RTU uses of group username/passwords on network devices:
Along with using default username/passwords the next worse thing you can do is just a group username/password. In a perfect world, everyone would have their own password that is unique to each individual system. In reality that is not possible however we can come close. When I was first a Net Tech the JNNs each had TACACS+ loaded on their management system which made access control and logging of systems very easy. That has since gone away (a decision I completely disagree with) however you do have the tools to run a RADIUS server and authentication which is a close second. I plan on putting together a tutorial on setting up RADIUS another time but simple to say, it allows you to centrally create and manage individual logins for all of your users and restrict their access to particular devices. One last thing, it is critical to ensure that you have an emergency username/password on every device in the event that the device can’t contact your RADIUS server. Ensure that this username and password is highly secure because chances are, you’re going to use the same one on every device in the network.
RTU uses of default SNMP community string on network devices:
SNMP is an extremely powerful tool that makes our jobs a hell of a lot easier. But there are two important things to remember about it. 1. Even read only access can give an attacker some pretty important information about the network that you would probably rather them not have and 2. With read/write access, an attacker can do pretty much whatever they want with your router which is why it is important to secure it. The baseline configs for WIN-T use SNMP v2 which is widely acknowledged as being weak and fails to meet the current STIG. SNMP v3 on the other hand is pretty secure but not used in WIN-T by default. While the baseline configs to WIN-T does specify a default community (fortunately it’s not “Public”) it is only unique to a particular division which means that every system in the entire division has the same community strings. In my own humble opinion, each Brigade should take it upon themselves to come up with a unique community string.
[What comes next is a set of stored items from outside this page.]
(* ===== verification/Prelude.v ===== *)
(** * razor-rpc: a verification development

    razor-rpc is an RPC framework in two layers. The stream layer
    ([stream/], with the TCP transport of [transport/tcp/]) moves tasks between
    a client and a server: a client connection sends the encoded request of a
    task and hands the task back when its response arrives, fails or times
    out; a server connection reads requests, dispatches them and writes the
    answers. The API layer ([src/], with the code generated by [macros/])
    turns typed remote calls into such tasks and dispatches requests to the
    methods of services. This development models both layers as executable
    definitions and proves the theorems that make them correct; the paths below
    are relative to [src/].

    ** How the parts of the program map to the files

    - [Prelude] (this file): machine integers with their wrap-around, byte
      strings, little-endian fields, UTF-8 validation, the [result], [may]
      (may panic) and [poll] (may wait) types, tactics and hint databases.
    - [Errors], [Codec], [Task]: error values and their wire form
      (stream/src/error.rs), the codec trait and msgpack (codec/src), the task
      traits (stream/src/client/task.rs, stream/src/server/task.rs) as classes.
      A task type is a parameter everywhere below: the theorems hold of every
      instance of [ClientTask] and [ServerTaskEncode].
    - [ApiClient]: the task of the API client (src/client/task.rs), the instance
      used in whole calls and in concrete examples.
    - [Proto]: the request and response headers (stream/src/proto.rs); [Display]:
      their text in the log, and that of requests and tasks.
    - [Buffer]: the buffers for response blobs (stream/src/buffer.rs), with the
      undefined behaviour of [set_len] as an outcome.
    - [BTree], [Timer], [TimerInv]: the table of waiting tasks of a client
      connection (stream/src/client/timer.rs). [ClientTaskTimer] has the fields
      of the struct: the channel, the tasks of this second, the batches of past
      seconds, the counters. [timer_step] lists its operations as steps.
    - [Net]: the byte stream under the transport, a class with its contract and
      an instance in memory. [TcpClient], [TcpServer]: the two ends of the TCP
      transport (transport/tcp/src/client.rs, server.rs) over it. The read of a
      response is suspended where the code awaits: in [take_task], for a
      registration ([RWait]), and in each [read_exact] of the body ([RBody], with
      a [body_pc]), when the task is in no one's hands but the future's.
      [read_resp_all] carries a read through.
    - [ServerTask]: server tasks and the response channel
      (stream/src/server/task.rs, mod.rs, dispatch.rs).
    - [ApiServer]: the API server (src/server) and the code that the [service]
      and [service_mux_struct] macros generate.
    - [Services]: the traits that put services and dispatchers together
      ([ServiceStatic], [ServiceDyn], [APIDispatchTrait], [Dispatch]) as classes
      with the instances of src/server and stream/src/server/dispatch.rs.
    - [MacroSyntax]: the syntax trees the procedural macros inspect, and the
      outcome of a macro (an expansion, a syntax error, a panic).
      [ClientMacro], [ClientGen], [ClientEnumMacro], [ServerMacro]: the task macros
      (stream/macros/src), each from the annotated item to the code it writes,
      and that code's meaning: [client_task_impl], [client_task_enum_impl],
      [server_task_enum_impl] are the functions of those names. [ServiceMacro]:
      the API macros (macros/src), [service], [service_mux_struct],
      [endpoint_async], [endpoint_client].
    - [EndToEnd]: client and server composed over a wire. [MacroCall]: the same
      with tasks generated by the macros at both ends.
    - [Server]: the reader and writer coroutines of a server connection
      (stream/src/server/server.rs). The state [ServerConn] holds the
      connection, the response channel and both program counters.
      [RpcServer]: the listener tasks, the connections and [close].
    - [Failover]: routing over a cluster of pools, the retry worker, updates of
      the address list (stream/src/client/failover.rs). [ApiCall]: the call
      loop of the API client over it (src/client/mod.rs).
    - [Pool]: the channel and the workers of the connection pool of an address
      (stream/src/client/pool.rs).
    - [Graceful]: the restart that hands the listening sockets to a new process
      (stream/src/server/graceful.rs).
    - [Stream], [StreamInv]: the sending and receiving coroutines of a client
      connection (stream/src/client/stream.rs, throttler.rs) over the timer and
      the transport. The receiver is in the header ([RReading]), in [take_task]
      ([RWaiting]), in a part of the body ([RInBody]) or, after an error, in its
      clean-up ([RClean], [RCheck], with the body it was stopped in). [StreamTrace] gives tasks an identity ([TaskTag]),
      [StreamPoll] adds the poll of the receiver's future, [Throttle] the wait
      for room in the sliding window.
    - [Client], [ClientInv]: the pool with its connections: each worker owns a
      [Stream], and what it is told in a turn is what that connection answers.
    - [Wire], [System], [SystemEnds], [SystemInv], [SystemCall]: a client
      connection and the server connection at its other end, run together.
      [System] holds a [ClientStream] and a [ServerConn], each with a stream in
      memory; [sys_step] is a step of either, or of the network, which carries
      any number of bytes, cuts frames anywhere and may break a direction. One
      behaviour of [Stream] is left out there ([lossless]): when the close channel
      cuts off the read of a header, the bytes of it that had been read are lost,
      the client is out of step, and nothing can be said of what it reads next.
      [Wire]: reading a frame while it is still arriving; [SystemEnds]: what a
      step of either end does to the wire; [SystemInv]: the invariant of the
      whole; [SystemCall]: concurrent calls of the API layer over it;
      [SystemProgress]: how it gets every waiting task answered; [SystemSpec]:
      the abstract service that a connection implements. [PingStall]: a
      response to a ping that overtakes the others. [SystemRun]: schedules that
      are computed and are runs of [System].
    - [FailoverClient]: the whole client: the cluster of [Failover] with a
      [Client] per pool, the callers that wait to submit, the retry channel and
      the retry worker. [fo_step] lists its steps.
    - [Facts]: the configurations and plugins ([ClientFacts], [ServerFacts]) and
      how connections and pools are made from them (stream/src/client/mod.rs,
      stream/src/server/mod.rs, src/client/mod.rs). It supplies the parameters
      that the files above are stated for.
    - [FileTasks], [FileService]: an application built with the macros, the file
      service of the test suite (test-suite/src/stream/client.rs, server.rs):
      its tasks at both ends, the handler of its throughput benchmark, and what
      its callers get over one connection.

    They interact as the program's parts do: [Stream] calls [Timer] and
    [TcpClient], which call [Proto] and the task class; [Server] calls
    [TcpServer] and a dispatcher, [ApiServer] provides one; [ApiCall] calls
    [Failover]. [Pool] sees a connection through what it answers, and [Client]
    puts the two together; [Failover] sees a pool through its address and
    health, and [FailoverClient] supplies the pools.

    ** Conventions

    A coroutine is a program counter in the state and a step runs to its next
    suspension point or atomic access, so that a run of the step relation
    ([stream_step], [server_step], [sys_step], [pool_step], [client_step],
    [fo_step], [rpc_step], [timer_step]) is an interleaving. Callbacks to the user are outputs of a step: [EvDone] and
    [EvRetry] for a task that leaves the framework, messages written for the
    server. Panics are [Panic]; a step relation takes only steps that return,
    and the theorems about totality say where panics cannot occur. Code outside
    the repository is a parameter with its documented behaviour as hypothesis:
    the byte stream ([AsyncStreamOk]), [Buffer::alloc], the wait group of
    crossfire, the serializers of msgpack, the user's methods and dispatchers.

    Counters of 64 bits (sequence numbers, pending tasks, workers) wrap around
    as in the source; the steps that add to them require that they do not
    reach the limit. Fuel is explicit and bounded in the statements:
    [writer_run] takes one turn per message and two more, [call_loop] one per
    attempt, [close_wait] one per second and two more.

    The macros are functions on syntax trees. A value of an annotated struct is
    a map from field names to values ([struct_val]); a field used at a wrong
    type is [None], and the type soundness theorem shows that this does not
    happen. A value of an annotated enum is a variant with the task inside.
    What the compiler checks of an expansion, and the impls of the fields' own
    types, are hypotheses ([rustc_accepts], [TaskEnvOk]).

    ** What the theorems show

    - A remote call gives the caller exactly the method's result
      ([call_roundtrip], and [stream_call_roundtrip] between generated tasks);
      requests, responses, headers and errors survive the wire
      ([request_roundtrip], [response_roundtrip], [req_head_codec_total],
      [resp_head_codec_total], [int_err_names_roundtrip],
      [string_err_roundtrip]), and where they do not, exactly when
      ([num_action_roundtrip_iff], [num_err_roundtrip_iff]).
    - With any number of requests in flight, whatever the schedules of the two
      ends and the network do, a task is handed back with the server's answer to
      its own request or with a failure of the connection, and at most once
      ([no_cross_talk]), and what is observed of a connection is a trace of an
      abstract service that serves requests in order and at most once, answers
      each at most once and gives each task back at most once
      ([connection_refines_service]); so every concurrent call returns what its method returns
      for its argument, or an IO error or a timeout ([concurrent_calls]). While
      both ends work, no call of [send_task] is in progress and no ping has been
      sent since the last request, every waiting task can still get its answer ([calls_can_complete]); a response to a ping that overtakes
      them makes them time out ([overtaken_requests_time_out], a finding). The
      callers of the file service get what its specification [file_serve] says
      ([file_calls]), which puts the macros, both ends and the network together.
    - The macros accept what they document and nothing else, but for the
      findings ([client_task_accepts_iff], [client_enum_accepts_iff],
      [server_enum_accepts_iff], [endpoint_accepts_iff], [service_accepts_iff],
      [server_attrs_roundtrip]); what they generate is well typed
      ([client_task_type_sound]), keeps the contracts of the framework
      ([generated_task_contract]) and sends a request where it belongs
      ([server_enum_routes], [endpoint_methods_served], [mux_struct_shadows]), and
      services are reached by name through any multiplexer, but multiplexers do
      not nest ([muxes_dispatch]).
    - No task is handed back twice, and it is known which are lost: none in the
      timer ([timer_conservation], [take_task_spec], [timeout_exact],
      [clean_pending_tasks_total]); on a connection ([tasks_handed_back],
      [no_task_stranded], [receiver_exits], [inner_drop_hands_back]) those that
      cannot be encoded ([encode_failure_wedges]) and the one whose body is being
      read when [has_err] stops the receiver ([task_dropped] is a run), both of
      them findings; none in a pool ([pool_tasks_conserved], [monitor_serves],
      [pool_one_monitor], [pool_health_final]). The same account holds from the
      submission to a pool to the caller ([client_hands_back];
      [client_refines_pool] carries the results on pools over), and when a
      request fails over from pool to pool ([failover_hands_back]).
      No request waits longer than its timeout for its response to begin
      ([request_deadline], [receiver_poll_refines]); the ticks do not reach a
      request whose body is being read.
    - The sliding window of a connection is as wide as configured
      ([window_bounded]), always opens again ([throttle_released]), and only a
      request that has been flushed waits for it ([unflushed_never_waits]).
    - The client stays in step with the bytes of its connection
      ([read_resp_in_sync]) and panics exactly on the malformed frames of
      [read_resp_panic_iff].
    - A server answers every request once ([api_server_answers],
      [dispatch_one_response], [mux_dyn_struct_equiv]), what it writes are the
      answers ([server_wire]), it reads pipelined requests apart
      ([reader_reads_all]), loses nothing at the end ([writer_drains],
      [close_answers_all]) and closes in time ([close_ends], [close_wait_ends]). Its listeners outlive it
      ([graceful_handover], [restart_ends], [graceful_empty_panics]).
    - Failover tries as often as it may and goes where it should
      ([failover_attempts_bounded], [failover_call_ends], [select_spec],
      [error_handle_decision], [retry_avoids_last], [round_robin_fair],
      [update_addrs_spec], [get_or_add_addr_spec], [resubmit_sets_leader]).
    - Blob buffers are safe exactly under the condition of
      [Vec_reserve_safe_iff]; [Buffer_reserve_spec] has none.

    ** What is not modelled

    The parser of [syn] that builds the syntax trees, the printing of generated
    code. Of [graceful.rs] the operating system (processes,
    files, signals, sockets), which is a parameter. [bind] and
    [accept], logging, wakers and clocks: a timer that fires is a step. The
    queue in front of a mutex or a full channel is not ordered: whoever can take
    a step may take it. The remaining lines of the source are documentation,
    tests and the examples in comments, imports, trait declarations whose
    methods the models give, getters and forwarding impls ([Arc], [Clone]),
    the entry points of the macros, which call the functions modelled, the
    runner of the test suite, and the empty crates for other transports. *)
From Stdlib Require Import ZArith Lia.
From Stdlib Require Import Strings.Byte Strings.String.
From stdpp Require Import base list strings sets.
Local Open Scope Z_scope.

Declare Scope rpc_scope.
Delimit Scope rpc_scope with rpc.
RTU uses baseline firewall rules (allows nearly all traffic to enter the network):
Have you ever bothered to look through your firewall configs? Most people haven’t because it’s something that is not easily understood. I will not go into detail in this post (more to come though) but if you think your firewall is secure, I will say you are sorely mistaken assuming you’re using the default configs. More to follow in a later post.
RTU has not developed and rehearsed a plan to protect the network in the event of an attack (isolate network, block malicious IP addresses, etc.):
For anyone who hasn’t been through NTC (or JRTC) in the last 2 years or so, you may not know but we have a cyber red team that comes out and takes part in each rotation. As a very basic overview, they attempt to replicate an inside threat that is sympathetic/working with the enemy force (think Snowden or Manning). While it is not expected of the unit (nor should it be in my own personal opinion given your lack of training, manning, or expertise) to keep the attackers out, what we are much more interested in is seeing how the unit reacts once they recognize an attack. This is something that needs to be thought out beforehand, tested, and rehearsed. I have seen units completely disrupt all communications because they didn’t really understand what they were doing in an attempt to block an attacker.